> **GOAL OF THE EXERCISE**
Using the listing that follows, report how many lines include the word "Type", and add no other words.

> **SUPPLIED RECORDS**
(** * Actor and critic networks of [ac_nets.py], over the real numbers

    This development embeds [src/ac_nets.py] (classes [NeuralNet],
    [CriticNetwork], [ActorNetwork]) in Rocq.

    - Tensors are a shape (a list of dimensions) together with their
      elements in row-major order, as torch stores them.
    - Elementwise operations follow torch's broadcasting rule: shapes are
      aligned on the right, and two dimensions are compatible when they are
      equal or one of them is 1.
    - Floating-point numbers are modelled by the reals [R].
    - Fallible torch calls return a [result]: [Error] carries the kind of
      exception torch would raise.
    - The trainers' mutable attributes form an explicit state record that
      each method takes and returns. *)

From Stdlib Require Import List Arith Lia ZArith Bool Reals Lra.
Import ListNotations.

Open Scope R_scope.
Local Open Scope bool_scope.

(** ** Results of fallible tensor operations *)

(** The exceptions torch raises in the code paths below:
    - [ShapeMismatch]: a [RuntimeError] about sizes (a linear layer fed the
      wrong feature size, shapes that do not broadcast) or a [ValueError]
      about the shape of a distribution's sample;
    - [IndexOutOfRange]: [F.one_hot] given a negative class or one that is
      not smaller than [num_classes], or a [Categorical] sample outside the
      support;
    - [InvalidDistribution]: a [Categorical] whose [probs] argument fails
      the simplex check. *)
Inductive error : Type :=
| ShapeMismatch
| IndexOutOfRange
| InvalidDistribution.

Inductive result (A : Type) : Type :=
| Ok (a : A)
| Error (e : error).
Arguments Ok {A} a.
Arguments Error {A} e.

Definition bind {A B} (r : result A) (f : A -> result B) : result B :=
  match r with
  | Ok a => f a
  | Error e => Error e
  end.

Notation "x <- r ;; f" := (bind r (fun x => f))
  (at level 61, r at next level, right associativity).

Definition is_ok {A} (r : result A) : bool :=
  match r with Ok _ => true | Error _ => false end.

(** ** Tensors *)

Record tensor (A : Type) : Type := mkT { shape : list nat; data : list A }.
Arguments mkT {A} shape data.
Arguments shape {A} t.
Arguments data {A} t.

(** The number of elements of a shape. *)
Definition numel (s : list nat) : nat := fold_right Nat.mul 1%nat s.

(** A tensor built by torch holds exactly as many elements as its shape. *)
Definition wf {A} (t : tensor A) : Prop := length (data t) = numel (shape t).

> **SOLUTION FOR THIS PROBLEM**
3